Lemma slots_le ws : length (slots ws) <= length ws.
Proof.
  induction ws as [|w ws IH]; [done|]. pose proof (slots_middle [] w ws) as Hm. simpl app in Hm.
  rewrite Hm, !length_app. destruct (w_slot w); simpl; lia.
Qed.

Definition barrier_count (ws : list Writer) : nat := length (filter (fun w => in_barrier (w_stage w) = true) ws).

Lemma barrier_middle ws1 w ws2 :
  barrier_count (ws1 ++ w :: ws2) = (if in_barrier (w_stage w) then 1 else 0) + barrier_count (ws1 ++ ws2).
Proof.
  unfold barrier_count. rewrite !filter_app, !length_app, filter_cons. simpl.
  destruct (in_barrier (w_stage w)); case_decide; simpl; try done; lia.
Qed.

(** A writer keeps its claim while others move. *)
Lemma writer_inv_ext b b' w :
  b_capacity b' = b_capacity b -> b_min_lsn b' = b_min_lsn b -> (b_write_pos b <= b_write_pos b')%Z ->
  read_at (b_data b') (w_pos w) (HEADER_LEN + length (w_payload w))
  = read_at (b_data b) (w_pos w) (HEADER_LEN + length (w_payload w)) ->
  (forall idx, w_slot w = Some idx -> b_entries b' !! idx = b_entries b !! idx) ->
  writer_inv b w -> writer_inv b' w.
Proof.
  intros Hc Hm Hp Hd He [[R1 R2] S D E]. split.
  - rewrite Hc. lia.
  - done.
  - intros idx Hi Hs. rewrite Hd, (D idx Hi Hs). unfold writer_frame, writer_lsn. by rewrite Hm.
  - intros idx Hi Hs. rewrite (He idx Hi). by apply E.
Qed.
(* ===== verification/WalLog.v ===== *)
(** The log facade (wal/impl.rs, [Wal]): opening, appending, swapping the active
    buffer for a free one, syncing and closing, with the flush thread behind a
    channel.

    One client thread calls the log and the flush thread runs beside it. A
    client call is split where another thread can intervene or where it
    waits: after a buffer was sent to the flush thread, while the free pool is
    empty, while [durable_lsn] is behind, while the flush thread has not
    ended. Between those points a call is one turn. Concurrent appends to one
    buffer are the subject of [WalBuffer]. *)

From stdpp Require Import base strings numbers sorting list.
From S2P Require Import Prelude.
From S2P Require Import Errors.
From S2P Require Import MemTable.
From S2P Require Import WalFrame.
From S2P Require Import WalFile.
From S2P Require Import WalBuffer.
From S2P Require Import WalMeta.
From S2P Require Import WalIndexFile.
From S2P Require Import WalFlush.

(** ** State *)

(** The log. A buffer carries a number, its identity as an [Arc]; the free
    buffers of [Inner] are numbered by [wl_pool_ids]. The channel outlives its
    sender, so the queue and the sender are two fields. *)
Record Wal (M : Type) := mkWal {
  wl_active : nat * WalBuffer;
  wl_inner : Inner;
  wl_pool_ids : list nat;
  wl_flush_tx : bool;
  wl_queue : list (nat * WalBuffer);
  wl_flush : FlushState M;
  wl_flush_running : bool;
  wl_flush_handle : bool;
}.
Arguments mkWal {M} _ _ _ _ _ _ _ _.
Arguments wl_active {M} _.
Arguments wl_inner {M} _.
Arguments wl_pool_ids {M} _.
Arguments wl_flush_tx {M} _.
Arguments wl_queue {M} _.
Arguments wl_flush {M} _.
Arguments wl_flush_running {M} _.
Arguments wl_flush_handle {M} _.

Definition wl_set_active {M} (self : Wal M) (a : nat * WalBuffer) : Wal M :=
  mkWal a (wl_inner self) (wl_pool_ids self) (wl_flush_tx self) (wl_queue self) (wl_flush self)
    (wl_flush_running self) (wl_flush_handle self).
Definition wl_set_queue {M} (self : Wal M) (q : list (nat * WalBuffer)) : Wal M :=
  mkWal (wl_active self) (wl_inner self) (wl_pool_ids self) (wl_flush_tx self) q (wl_flush self)
    (wl_flush_running self) (wl_flush_handle self).
Definition wl_set_tx {M} (self : Wal M) (tx : bool) : Wal M :=
  mkWal (wl_active self) (wl_inner self) (wl_pool_ids self) tx (wl_queue self) (wl_flush self)
    (wl_flush_running self) (wl_flush_handle self).
Definition wl_set_handle {M} (self : Wal M) (h : bool) : Wal M :=
  mkWal (wl_active self) (wl_inner self) (wl_pool_ids self) (wl_flush_tx self) (wl_queue self) (wl_flush self)
    (wl_flush_running self) h.
Definition wl_set_pool {M} (self : Wal M) (pool : list WalBuffer) (ids : list nat) : Wal M :=
  let i := wl_inner self in
  mkWal (wl_active self)
    (mkInner (i_config i) (i_dir i) (i_next_seg_id i) (i_durable_lsn i) (i_sealed i) pool (i_stop_flag i))
    ids (wl_flush_tx self) (wl_queue self) (wl_flush self) (wl_flush_running self) (wl_flush_handle self).
Definition wl_set_stop {M} (self : Wal M) : Wal M :=
  let i := wl_inner self in
  mkWal (wl_active self)
    (mkInner (i_config i) (i_dir i) (i_next_seg_id i) (i_durable_lsn i) (i_sealed i) (i_free_pool i) true)
    (wl_pool_ids self) (wl_flush_tx self) (wl_queue self) (wl_flush self) (wl_flush_running self) (wl_flush_handle self).

(** The call the client thread is in. *)
Inductive Resume := RAppend (payload : bytes) (old : nat) | RSync (target : Z) | RClose.
Inductive Client :=
| CIdle
| CAppend (payload : bytes)
| CSwap (next_min_lsn : Z) (k : Resume)
| CWait (payload : bytes) (old : nat)
| CSync (target : Z)
| CJoin.

(** ** Operations *)

Section Ops.
Context {M : Type} `{OrderedMap M} `{Crc32}.

(** [FlushState::new]. *)
Definition flush_state_new (active_seg : Segment) (active_mem : MemTable M) : FlushState M :=
  mkFlushState (Some active_seg) active_mem 0 0 0.

(** [Wal::open]; [mkdir] is the outcome of [create_dir_all], [uninit i] what the
    memory of the [i]-th buffer holds when it is allocated. *)
Definition wal_open (mkdir : WalResult unit) (uninit : nat -> nat -> Byte.byte) (dir : Z -> SegFiles)
    (config : WalConfig) : WalResult (Wal M) :=
  validate config ;;;
  mkdir ;;;
  let block_size := Z.to_nat (wc_block_size config) in
  let count := Z.to_nat (buffer_count config) in
  active <-- wal_buffer_alloc (uninit 0) (Z.to_nat (buffer_size config)) block_size 0 0 ;;
  free <-- rmap (fun i => wal_buffer_alloc (uninit i) (Z.to_nat (buffer_size config)) block_size 0 0) (seq 1 count) ;;
  let! (seg0, was_created) := segment_open (dir 0%Z) 0 (Z.to_nat (segment_size config)) block_size in
  seg0 <-- (if was_created
            then match write_meta_header_double seg0 (idx_header_new 0 0 0 0) with
                 | (Ok _, s) => Ok s
                 | (Err e, _) => Err e
                 | (Panic, _) => Panic
                 end
            else Ok seg0) ;;
  Ok (mkWal (0, active) (mkInner config dir 1 0 [] free false) (seq 1 count) true []
        (flush_state_new seg0 memtable_new) true true).

(** [Wal::durable_lsn]. *)
Definition wal_durable_lsn (self : Wal M) : Lsn := mkLsn (i_durable_lsn (wl_inner self)).

(** One round of the loop of [Wal::append] on the active buffer: [None] when the
    frame does not fit. *)
Definition append_frame (b : WalBuffer) (payload : bytes) : WalResult (option Z * WalBuffer) :=
  let frame_len := HEADER_LEN + length payload in
  let (claim, b) := claim_buffer_range b frame_len in
  match claim with
  | None => Ok (None, b)
  | Some pos =>
      let! (idx, b) := claim_slot b in
      let lsn := (b_min_lsn b + Z.of_nat idx)%Z in
      let b := set_in_flight b (b_in_flight b + 1) in
      let b := set_data b (write_at (b_data b) pos (encode_frame (mkLsn lsn) payload)) in
      word <-- pack (Z.of_nat pos) (Z.of_nat frame_len mod 2 ^ 32)%Z ;;
      rassert (bool_decide (idx < length (b_entries b))) ;;;
      let b := set_entries b (<[idx := word]> (b_entries b)) in
      Ok (Some lsn, set_in_flight b (b_in_flight b - 1))
  end.

(** [Wal::try_swap_full] up to [pop_free_buffer]: freeze the active buffer and send
    it; [None] when the buffer is already full. *)
Definition try_swap_full (self : Wal M) : option (Z * Wal M) :=
  let (id, old) := wl_active self in
  match b_state old with
  | STATE_FULL => None
  | STATE_ACTIVE =>
      let old := freeze old in
      let next_min_lsn := (b_min_lsn old + Z.of_nat (b_count old))%Z in
      let self := wl_set_active self (id, old) in
      Some (next_min_lsn,
            if wl_flush_tx self then wl_set_queue self (wl_queue self ++ [(id, old)]) else self)
  end.

(** [Wal::pop_free_buffer] and the end of [Wal::try_swap_full]: install a free
    buffer, give up when stopping, or wait ([None]). *)
Definition pop_free_buffer (self : Wal M) (next_min_lsn : Z) : option (Wal M) :=
  match last (i_free_pool (wl_inner self)), last (wl_pool_ids self) with
  | Some b, Some id =>
      Some (wl_set_active
              (wl_set_pool self (removelast (i_free_pool (wl_inner self))) (removelast (wl_pool_ids self)))
              (id, buffer_reset b next_min_lsn))
  | _, _ => if i_stop_flag (wl_inner self) then Some self else None
  end.

(** What a call does after its swap. *)
Definition resume (self : Wal M) (k : Resume) : Wal M * Client :=
  match k with
  | RAppend payload old => (self, CWait payload old)
  | RSync target => (self, CSync target)
  | RClose => (wl_set_tx self false, CJoin)
  end.

(** Start a swap on behalf of a call, or skip it when another one runs. *)
Definition swap_then (self : Wal M) (k : Resume) : Wal M * Client :=
  match try_swap_full self with
  | Some (next_min_lsn, self) => (self, CSwap next_min_lsn k)
  | None => resume self k
  end.

(** [Wal::append], up to its loop. *)
Definition call_append (self : Wal M) (payload : bytes) : Wal M * Client := (self, CAppend payload).

(** [Wal::sync], up to its wait. *)
Definition call_sync (self : Wal M) : Wal M * Client :=
  if i_stop_flag (wl_inner self) then (self, CIdle)
  else
    let buf := (wl_active self).2 in
    let target :=
      if decide (0 < b_entries_allocated buf) then (b_min_lsn buf + Z.of_nat (b_entries_allocated buf) - 1)%Z
      else Z.max 0 (b_min_lsn buf - 1) in
    swap_then self (RSync target).

(** [Wal::close], up to the join. *)
Definition call_close (self : Wal M) : Wal M * Client :=
  if wl_flush_handle self then swap_then (wl_set_stop self) RClose else (self, CIdle).

(** The client's next turn: the new state, and the record a finished append
    returned; [None] while it waits. *)
Definition client_turn (self : Wal M) (c : Client) : WalResult (option (Wal M * Client * option (Z * bytes))) :=
  match c with
  | CIdle => Ok None
  | CAppend payload =>
      if i_stop_flag (wl_inner self) then Ok (Some (self, CIdle, None))
      else
        let! (r, b) := append_frame (wl_active self).2 payload in
        let id := (wl_active self).1 in
        let self := wl_set_active self (id, b) in
        match r with
        | Some lsn => Ok (Some (self, CIdle, Some (lsn, payload)))
        | None => Ok (Some (swap_then self (RAppend payload id), None))
        end
  | CSwap next_min_lsn k =>
      match pop_free_buffer self next_min_lsn with
      | Some self => Ok (Some (resume self k, None))
      | None => Ok None
      end
  | CWait payload old =>
      if decide ((wl_active self).1 <> old) then Ok (Some (self, CAppend payload, None))
      else if i_stop_flag (wl_inner self) then Ok (Some (self, CAppend payload, None))
      else Ok None
  | CSync target =>
      if decide (target <= i_durable_lsn (wl_inner self))%Z then Ok (Some (self, CIdle, None))
      else if i_stop_flag (wl_inner self) then Ok (Some (self, CIdle, None))
      else Ok None
  | CJoin => if wl_flush_running self then Ok None else Ok (Some (wl_set_handle self false, CIdle, None))
  end.

(** The flush thread's next turn ([FlushState::run]): one buffer, or the end once
    the channel is closed and drained; [None] while it waits for a buffer. *)
Definition flush_turn (self : Wal M) : WalResult (option (Wal M)) :=
  if wl_flush_running self then
    match wl_queue self with
    | (id, buf) :: queue =>
        let! (st, inner) := flush_buffer (wl_flush self) (wl_inner self) buf in
        Ok (Some (mkWal (wl_active self) inner
                    (if i_stop_flag (wl_inner self) then wl_pool_ids self else wl_pool_ids self ++ [id])
                    (wl_flush_tx self) queue st true (wl_flush_handle self)))
    | [] =>
        if wl_flush_tx self then Ok None
        else
          let! (st, inner) := finalize_segment (wl_flush self) (wl_inner self) in
          Ok (Some (mkWal (wl_active self) inner (wl_pool_ids self) false [] st false (wl_flush_handle self)))
    end
  else Ok None.

(** ** Runs *)

(** The log, the client's call, and the records its appends returned so far. *)
Record Sys := mkSys { s_wal : Wal M; s_client : Client; s_returned : list (Z * bytes) }.

Definition returned_by (r : option (Z * bytes)) : list (Z * bytes) := match r with Some x => [x] | None => [] end.

(** A slice is shorter than 2^63 bytes. A sync may give up at its deadline. *)
Inductive wal_step : Sys -> Sys -> Prop :=
| step_call_append w payload rs :
    (Z.of_nat (length payload) < 2 ^ 63 - 16)%Z ->
    wal_step (mkSys w CIdle rs) (mkSys (call_append w payload).1 (call_append w payload).2 rs)
| step_call_sync w rs :
    wal_step (mkSys w CIdle rs) (mkSys (call_sync w).1 (call_sync w).2 rs)
| step_call_close w rs :
    wal_step (mkSys w CIdle rs) (mkSys (call_close w).1 (call_close w).2 rs)
| step_client w c rs w' c' r :
    client_turn w c = Ok (Some (w', c', r)) ->
    wal_step (mkSys w c rs) (mkSys w' c' (rs ++ returned_by r))
| step_timeout w target rs :
    wal_step (mkSys w (CSync target) rs) (mkSys w CIdle rs)
| step_flush w c rs w' :
    flush_turn w = Ok (Some w') -> wal_step (mkSys w c rs) (mkSys w' c rs).

Inductive wal_reachable (w0 : Wal M) : Sys -> Prop :=
| wal_start : wal_reachable w0 (mkSys w0 CIdle [])
| wal_more s s' : wal_reachable w0 s -> wal_step s s' -> wal_reachable w0 s'.
End Ops.
Arguments Sys : clear implicits.
Arguments mkSys {M} _ _ _.
(* ===== verification/WalLogInv.v ===== *)
(** Invariants of the log facade of [WalLog]: an append with the buffer to itself read
    as a run of the steps of [WalBuffer], what a frozen buffer and a sealed or
    current segment hold, and the invariant of the flush thread with the effect
    of each of its turns. The invariant of whole runs is in [WalLogRun]. *)

From stdpp Require Import base strings numbers sorting list.
From S2P Require Import Prelude.
From S2P Require Import Errors.
From S2P Require Import Block.
From S2P Require Import BlockBuilder.
From S2P Require Import SstFooter.
From S2P Require Import SstBuilder.
From S2P Require Import SstBuilderCorrect.
From S2P Require Import MemTable.
From S2P Require Import LsmRefine.
From S2P Require Import WalFrame.
From S2P Require Import WalFile.
From S2P Require Import WalBuffer.
From S2P Require Import WalMeta.
From S2P Require Import WalIndexFile.
From S2P Require Import WalFlush.
From S2P Require Import WalLog.

#[local] Existing Instances Permutation_cons Permutation_app'.

Section Append.
Context `{Crc32}.

(** One append with the buffer to itself is a run of the steps of [append_step]. *)
Lemma append_frame_spec b0 b ws p :
  buffer_fresh b0 -> append_reachable b0 (mkAppending b ws) -> Forall (fun w => w_stage w = Returned) ws ->
  (b_write_pos b + Z.of_nat (HEADER_LEN + length p) <= u64_max)%Z ->
  exists r b', append_frame b p = Ok (r, b') /\ b_state b' = b_state b
    /\ b_write_pos b' = (b_write_pos b + Z.of_nat (HEADER_LEN + length p))%Z
    /\ match r with
       | Some lsn => lsn = (b_min_lsn b0 + Z.of_nat (b_entries_allocated b))%Z
           /\ (b_write_pos b + Z.of_nat (HEADER_LEN + length p) <= Z.of_nat (b_capacity b0))%Z
           /\ exists pos, append_reachable b0
                (mkAppending b' (ws ++ [mkWriter p pos (Some (b_entries_allocated b)) Returned]))
       | None => append_reachable b0 (mkAppending b' ws)
           /\ (Z.of_nat (b_capacity b0) < b_write_pos b + Z.of_nat (HEADER_LEN + length p))%Z
       end.
Proof.
  intros Hf Hr Hret Hmax. pose proof (append_reachable_inv _ _ Hf Hr) as Hi.
  pose proof (ai_pos _ _ Hi) as Hpos0. pose proof (ai_static _ _ Hi) as (Hmin & Hcap & Hmx). cbn [a_buf] in *.
  destruct (claim_buffer_range b (HEADER_LEN + length p)) as [[pos|] b1] eqn:Hcl;
    destruct (claim_range_spec _ _ _ _ Hpos0 Hmax Hcl) as [Hb1 Hfit].
  2:{ exists None, b1. unfold append_frame. rewrite Hcl. subst b1. split_and!; try done; [|simpl in Hcap; lia].
      eapply append_more; [exact Hr|]. by eapply step_overflow. }
  destruct Hfit as [Hpos Hfit].
  assert (append_reachable b0 (mkAppending b1 (ws ++ [mkWriter p pos None Claimed]))) as R1
    by (eapply append_more; [exact Hr|]; by eapply step_claim).
  pose proof (append_reachable_inv _ _ Hf R1) as I1. pose proof Hf as (_ & _ & _ & _ & Hmd & _ & Hc32).
  pose proof (claim_slot_ok b0 b1 ws [] p pos I1 Hmd) as Hslot. set (idx := b_entries_allocated b1) in *.
  assert (idx < length (b_entries b1)) as Hidx.
  { pose proof (ai_entries_len _ _ I1) as He1. destruct (ai_static _ _ I1) as (_ & _ & Hm1). cbn [a_buf] in He1, Hm1.
    rewrite He1, <- Hm1.
    unfold claim_slot in Hslot. destruct (bool_decide_reflect (b_entries_allocated b1 < b_max_entries b1)); [done|].
    done. }
  set (b2 := set_allocated b1 (idx + 1)) in *.
  set (b3 := set_in_flight b2 (b_in_flight b2 + 1)).
  set (b4 := set_data b3 (write_at (b_data b3) pos (writer_frame b3 idx p))).
  assert (exists word, pack (Z.of_nat pos) (Z.of_nat (HEADER_LEN + length p) mod 2 ^ 32)%Z = Ok (E := WalError) word) as [word Hpk].
  { unfold pack. rewrite bool_decide_true; [by eexists|]. unfold u32_max in Hc32. rewrite Hcap in Hfit. lia. }
  set (b5 := set_entries b4 (<[idx := word]> (b_entries b4))).
  exists (Some (b_min_lsn b + Z.of_nat idx)%Z), (set_in_flight b5 (b_in_flight b5 - 1)).
  assert (idx = b_entries_allocated b) as Hib by (unfold idx; by rewrite Hb1).
  split.
  { unfold append_frame. rewrite Hcl, Hslot. cbn [rbind]. change (b_min_lsn (set_allocated b1 (idx + 1))) with (b_min_lsn b1).
    rewrite Hpk. cbn [rbind]. rewrite bool_decide_true by done. cbn [rassert rbind].
    unfold b5, b4, b3, b2, writer_frame, writer_lsn. rewrite Hb1. done. }
  rewrite Hmin, Hcap in *. split_and!;
    [change (b_state b1 = b_state b); by rewrite Hb1
    |change (b_write_pos b1 = (b_write_pos b + Z.of_nat (HEADER_LEN + length p))%Z); by rewrite Hb1
    |by rewrite Hib|lia|].
  exists pos. rewrite <- Hib.
  assert (append_reachable b0 (mkAppending b2 (ws ++ [mkWriter p pos (Some idx) Slotted]))) as R2
    by (eapply append_more; [exact R1|]; by eapply (step_slot _ _ ws [])).
  assert (append_reachable b0 (mkAppending b3 (ws ++ [mkWriter p pos (Some idx) InFlight]))) as R3
    by (eapply append_more; [exact R2|]; by eapply (step_enter _ ws [])).
  assert (append_reachable b0 (mkAppending b4 (ws ++ [mkWriter p pos (Some idx) Copied]))) as R4
    by (eapply append_more; [exact R3|]; by eapply (step_copy _ ws [])).
  assert (append_reachable b0 (mkAppending b5 (ws ++ [mkWriter p pos (Some idx) Stored]))) as R5
    by (eapply append_more; [exact R4|]; by eapply (step_store _ ws [])).
  eapply append_more; [exact R5|]. by eapply (step_leave _ ws []).
Qed.
End Append.

(** ** Buffers *)

(** A configuration [validate] accepts, of machine sizes, with buffers a slot word
    can address and blocks the index format can hold. *)
Definition log_config (c : WalConfig) : Prop :=
  config_ok c /\ (0 <= buffer_size c <= u32_max)%Z /\ (wc_block_size c <= 2 ^ 30)%Z
  /\ (segment_size c <= u64_max)%Z.

Lemma config_block_size c : log_config c -> block_size_ok (Z.to_nat (wc_block_size c)).
Proof.
  intros (((k & Hk & Hbs) & _) & _ & Hmax & _).
  assert (2 ^ 9 <= wc_block_size c)%Z by (rewrite Hbs; apply Z.pow_le_mono_r; lia).
  split_and!; [|unfold IDX_HEADER_LEN; lia|lia]. rewrite Z2Nat.id by lia. apply is_power_of_two_spec. exists k. split; [lia|done].
Qed.

Definition buffer_shape (c : WalConfig) (b : WalBuffer) : Prop :=
  Z.of_nat (b_capacity b) = buffer_size c /\ length (b_data b) = b_capacity b
  /\ b_max_entries b = b_capacity b / HEADER_LEN /\ length (b_entries b) = b_max_entries b.

Section Buffers.
Context `{Crc32} (c : WalConfig).

(** A buffer on its way to the flush thread, with the records from LSN [n] on. *)
Definition frozen_ok (n : nat) (b : WalBuffer) (ps : list bytes) : Prop :=
  b_min_lsn b = Z.of_nat n /\ buffer_shape c b /\ buffer_holds b ps.

(** A buffer appends have filled, one after the other, from LSN [n] on. *)
Definition appended (n : nat) (b : WalBuffer) (ps : list bytes) : Prop :=
  exists b0 ws, buffer_fresh b0 /\ append_reachable b0 (mkAppending b ws)
    /\ Forall (fun w => w_stage w = Returned) ws /\ (forall i w, ws !! i = Some w -> w_slot w = Some i)
    /\ w_payload <$> ws = ps /\ b_min_lsn b0 = Z.of_nat n /\ buffer_shape c b0.

Definition active_ok (n : nat) (b : WalBuffer) (ps : list bytes) : Prop :=
  appended n b ps /\ b_state b = STATE_ACTIVE /\ (b_write_pos b <= buffer_size c)%Z.

Lemma reset_active b n :
  log_config c -> buffer_shape c b -> active_ok n (buffer_reset b (Z.of_nat n)) [].
Proof.
  intros (_ & Hsz & _) (S1 & S2 & S3 & S4). split_and!; [|done|simpl; lia].
  exists (buffer_reset b (Z.of_nat n)), []. split_and!; try done; [|by constructor].
  split_and!; try done. simpl. lia.
Qed.

Lemma slots_all ws : Forall (fun w => is_Some (w_slot w)) ws -> length (slots ws) = length ws.
Proof.
  induction 1 as [|w ws [i Hi] _ IH]; [done|]. pose proof (slots_middle [] w ws) as Hm. simpl app in Hm.
  rewrite Hm, Hi, !length_app, IH. done.
Qed.

Lemma appended_inv n b ps :
  appended n b ps -> b_min_lsn b = Z.of_nat n /\ b_entries_allocated b = length ps /\ buffer_shape c b
    /\ b_in_flight b = 0 /\ (0 <= b_write_pos b)%Z.
Proof.
  intros (b0 & ws & Hf & Hr & Hret & Hsl & Hps & Hmin & S1 & S2 & S3 & S4).
  pose proof (append_reachable_inv _ _ Hf Hr) as Hi. pose proof (ai_static _ _ Hi) as (E1 & E2 & E3).
  pose proof (slots_allocated _ _ Hi) as Ha. pose proof (ai_data_len _ _ Hi) as Hd.
  pose proof (ai_entries_len _ _ Hi) as He. pose proof (ai_in_flight _ _ Hi) as Hn. pose proof (ai_pos _ _ Hi) as Hp.
  cbn [a_buf a_writers] in *. rewrite slots_all in Ha.
  2:{ apply Forall_lookup. intros i w Hw. rewrite (Hsl i w Hw). by eexists. }
  split_and!; [congruence|by rewrite <- Hps, length_fmap|split_and!; congruence| |done].
  rewrite Hn. clear -Hret. induction Hret as [|w ws Hw _ IH]; [done|]. by rewrite filter_cons, Hw.
Qed.

(** One append, with the buffer to itself. *)
Lemma active_append n b ps p :
  log_config c -> active_ok n b ps -> (Z.of_nat (length p) < 2 ^ 63 - 16)%Z ->
  exists r b', append_frame b p = Ok (r, b')
    /\ match r with
       | Some lsn => lsn = Z.of_nat (n + length ps) /\ active_ok n b' (ps ++ [p])
       | None => appended n b' ps /\ b_state b' = STATE_ACTIVE
           /\ (buffer_size c < b_write_pos b + Z.of_nat (HEADER_LEN + length p))%Z
       end.
Proof.
  intros (_ & Hsz & _) (Ha & Hst & Hwp) Hp. pose proof (appended_inv _ _ _ Ha) as (Hmin & Hal & (S1 & _) & _ & H0).
  pose proof Ha as (b0 & ws & Hf & Hr & Hret & Hsl & Hps & Hm0 & Hsh). pose proof Hsh as (S1' & _).
  destruct (append_frame_spec b0 b ws p Hf Hr Hret) as (r & b' & Hap & Hst' & Hwp' & Hres).
  { unfold u32_max, u64_max, HEADER_LEN in *. lia. }
  exists r, b'. split; [done|]. rewrite Hst in Hst'. destruct r as [lsn|].
  - destruct Hres as (-> & Hfit & pos & Hr'). split; [rewrite Hm0, Hal; lia|]. split_and!; [|done|lia].
    exists b0, (ws ++ [mkWriter p pos (Some (b_entries_allocated b)) Returned]). split_and!; try done.
    + apply Forall_app. split; [done|]. by repeat constructor.
    + assert (length ws = b_entries_allocated b) as Hlw by (by rewrite Hal, <- Hps, length_fmap).
      intros i w [Hi|[Hi Hw]]%lookup_app_Some; [by apply Hsl|]. destruct (i - length ws) as [|k] eqn:Hk; [|done].
      simpl in Hw. injection Hw as <-. simpl. f_equal. lia.
    + by rewrite fmap_app, Hps.
  - destruct Hres as (Hr' & Hfull). split_and!; [|done|lia]. exists b0, ws. by split_and!.
Qed.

-------

PROMPT: Your answer should consist of the lines from the line with "From S2P Require Import SstFooter." to the line with "From S2P Require Import WalLog." above, repeated exactly, both ends included.

WRITTEN ANSWER:
From S2P Require Import SstFooter.
From S2P Require Import SstBuilder.
From S2P Require Import SstBuilderCorrect.
From S2P Require Import MemTable.
From S2P Require Import LsmRefine.
From S2P Require Import WalFrame.
From S2P Require Import WalFile.
From S2P Require Import WalBuffer.
From S2P Require Import WalMeta.
From S2P Require Import WalIndexFile.
From S2P Require Import WalFlush.
From S2P Require Import WalLog.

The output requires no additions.